CHAPTER ELEVEN

  The next day I realized that Dani viewed our friendship as pretty much non-existent. She purposely sat on the opposite end of the classroom that we normally sat at, and at lunch Nobuko and I couldn't find her anywhere. She stopped showing up to dance practice altogether, and I took her place in her dance group for the winter show. I tried to tell myself that I was fine with that, but the only time I could really believe it was when I was with Dane.

  Over the next few weeks we entered fall, then the beginnings of winter, but life itself didn't change much. I tried my best to come up with dance moves to teach the four girls that were chosen to dance with me, and every Thursday we worked on the routine we'd perform at the winter show. It was decided that I'd be featured in two dances - one on my own, somewhere in the middle of the show, and one as the finale with the other four girls. I didn't feel I was so good at dancing to deserve two numbers of my own, but Dane and about half the club insisted that it was absolutely necessary.

  I spent time with Dane almost every day, and Friday became our unofficial date night. He was a wonderful gentleman, too – he never once got touchy, and while he was a fantastic kisser, his kisses were always sweet, short and simple. We never ran out of things to talk about. We agreed about how silly the stereotype was that all people from Colorado wear cowboy outfits, we critiqued our favorite bands and movies on a critical, intellectual level, we even debated the right way to eat an ice cream cone. We talked about serious stuff, too. I told him all about my life (barring the paranormal stuff) - the earliest move I could remember and how it felt when I realized that my family was different for moving so often, how I felt about all my siblings and what their personalities were like, my regrets over not keeping in touch with some of the friends I moved away from, but how my philosophies about constantly moving saved me so much pain. He told me about how he only lived in one other city his whole life, and how it crushed him when he had to move when he was twelve. His parents had divorced at that time, and he chose to live with his father. His father had remarried when Dane was a sophomore to a woman much, much younger than Dane's biological mother. It was really weird for him at first, but she grew on him. She was currently 5 months pregnant and Dane was looking forward to having a younger sibling. The whole school viewed us as a couple and I was teased about it occasionally, but it was always friendly, and I ended up forging new friendships with some of the people Dane knew.

  I almost never wore my necklace any more. I trained myself to know when I could feel myself losing control of my emotions so that I could either retrieve it or find a moment to dance, but I was dancing on almost a daily basis, so I felt fairly secure in leaving it home most days. I felt like I was living a new, fresh, vibrant life, even though my routines didn’t actually change on a day to day basis.

  Not everything was rainbows and sunshine, though.

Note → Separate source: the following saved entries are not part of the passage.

Definition write_slot (w : slot_write) (s : SlotItem) : SlotItem :=
  let '(MkSlotItem ifx ip tifx tip gw vni mac mode olen cnt c0 gen flags ext ready) := s in
  match w with
  | WIfindex v => MkSlotItem v ip tifx tip gw vni mac mode olen cnt c0 gen flags ext ready
  | WTransitIfindex v => MkSlotItem ifx ip v tip gw vni mac mode olen cnt c0 gen flags ext ready
  | WTransitIp v => MkSlotItem ifx ip tifx v gw vni mac mode olen cnt c0 gen flags ext ready
  | WTransitGatewayIp v => MkSlotItem ifx ip tifx tip v vni mac mode olen cnt c0 gen flags ext ready
  | WTransitGeneveVni v => MkSlotItem ifx ip tifx tip gw v mac mode olen cnt c0 gen flags ext ready
  | WTransitMac v => MkSlotItem ifx ip tifx tip gw vni v mode olen cnt c0 gen flags ext ready
  | WMode v => MkSlotItem ifx ip tifx tip gw vni mac v olen cnt c0 gen flags ext ready
  | WGeneveOptsLen v => MkSlotItem ifx ip tifx tip gw vni mac mode v cnt c0 gen flags ext ready
  | WMgmtCidrCount v => MkSlotItem ifx ip tifx tip gw vni mac mode olen v c0 gen flags ext ready
  | WMgmtCidrs0 v => MkSlotItem ifx ip tifx tip gw vni mac mode olen cnt v gen flags ext ready
  | WMgmtCidrsExt j v => MkSlotItem ifx ip tifx tip gw vni mac mode olen cnt c0 gen flags (<[j:=v]> ext) ready
  | WGeneration v => MkSlotItem ifx ip tifx tip gw vni mac mode olen cnt c0 v flags ext ready
  | WFlags v => MkSlotItem ifx ip tifx tip gw vni mac mode olen cnt c0 gen v ext ready
  | WStatsReady v => MkSlotItem ifx ip tifx tip gw vni mac mode olen cnt c0 gen flags ext v
  end.

(** ** Calls into packages outside the repository *)

(** A [netlink.Link], as far as the sources look at it. *)
Record Link := MkLink {
  lk_Name : string; lk_Index : Z; lk_MTU : Z;
  lk_OperUp : bool; lk_OperDown : bool; lk_FlagUp : bool; lk_TypeName : string;
  lk_MAC : list Z;
}.

(** The devices the sources ask the kernel to create. *)
Inductive link_spec :=
  | LVeth (name peer : string) (mtu peerMTU : Z) (peerNs : option Z) (peerMAC : option (list Z)) (group : Z)
  | LTap (name : string) (mtu : Z) (mac : option (list Z)) (group : Z) (noPI : bool)
  | LDummy (name : string).
Definition spec_name (s : link_spec) : string :=
  match s with LVeth n _ _ _ _ _ _ => n | LTap n _ _ _ _ => n | LDummy n => n end.

(** A clsact qdisc and a BPF filter, with the attributes the sources set. *)
Record qdisc_spec := MkQdisc { qd_link : Z; qd_block : option Z }.
Record filter_spec := MkFilter { fl_link : Z; fl_parent : Z; fl_prog : Z }.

  Dad just got worse. Soon he was losing weight and his skin was getting paler, and it was difficult to tell if it was that which made the skin around his eyes and mouth seem darker, or if it was because they were, in fact, getting darker. We eventually got a couple of letters from mom, containing vague statements about her work and how she was doing and they never gave a definite return date. Terra and Alvin were excited to receive the letters, but I suspected that it was a situation like you see on crime shows, where the kidnappers allow the victim to make a phone call so their family knows that the victim is still alive. I felt like a coward – I didn’t want to ask Dad about what was going on and how I could help, and I was still afraid to ask for help from the other few supernaturals I knew. It took all the courage I had due to my paranoia about being attacked, but at one point I did sneak out to the graveyard to ask a couple of ghosts if they had seen Jack or if their network knew if something had happened to my mother, but they answered negative on both counts. I felt stupid for bothering them and didn’t return.

  I had pretty much given up on Jack, too. I resigned myself to the fact that he was a supernatural being, and that as such he probably had to leave at a moment’s notice to help someone somewhere else. After all, my parents had to constantly move us because of their connection to the world of magic.

  As much as I tried to tell myself that, though, there was the fact that Mina taunted me on a regular basis. She never spoke, never even laughed, she just made sure to catch my gaze and give me a smug smirk or walk super close to my desk and leave that awful, sticky-sweet smell hovering near me. It just didn’t add up – she knew that Jack and I had become close, so it had to be the reason she was tormenting me. I knew she liked chaos and that there was the possibility that she was just tormenting me for her own sick amusement, but I had a hard time seeing her going to all this trouble if she knew that Jack had stopped caring and left for some greater reason.

  ...

  I’m a liar, by the way. I hadn’t given up on Jack. I tried to keep it locked up in an origami box I had up on my wall, but the fact was that I missed him more than I had missed anyone else in my whole life. There was a dull, aching pain in my heart every time I thought of him. Dane was the perfect boy friend, but I couldn’t ever consider him my best friend. Not when I couldn’t talk to him about why dancing was so important to me, or how worried I was about where Mom was and how my dad was slowly growing corrupt.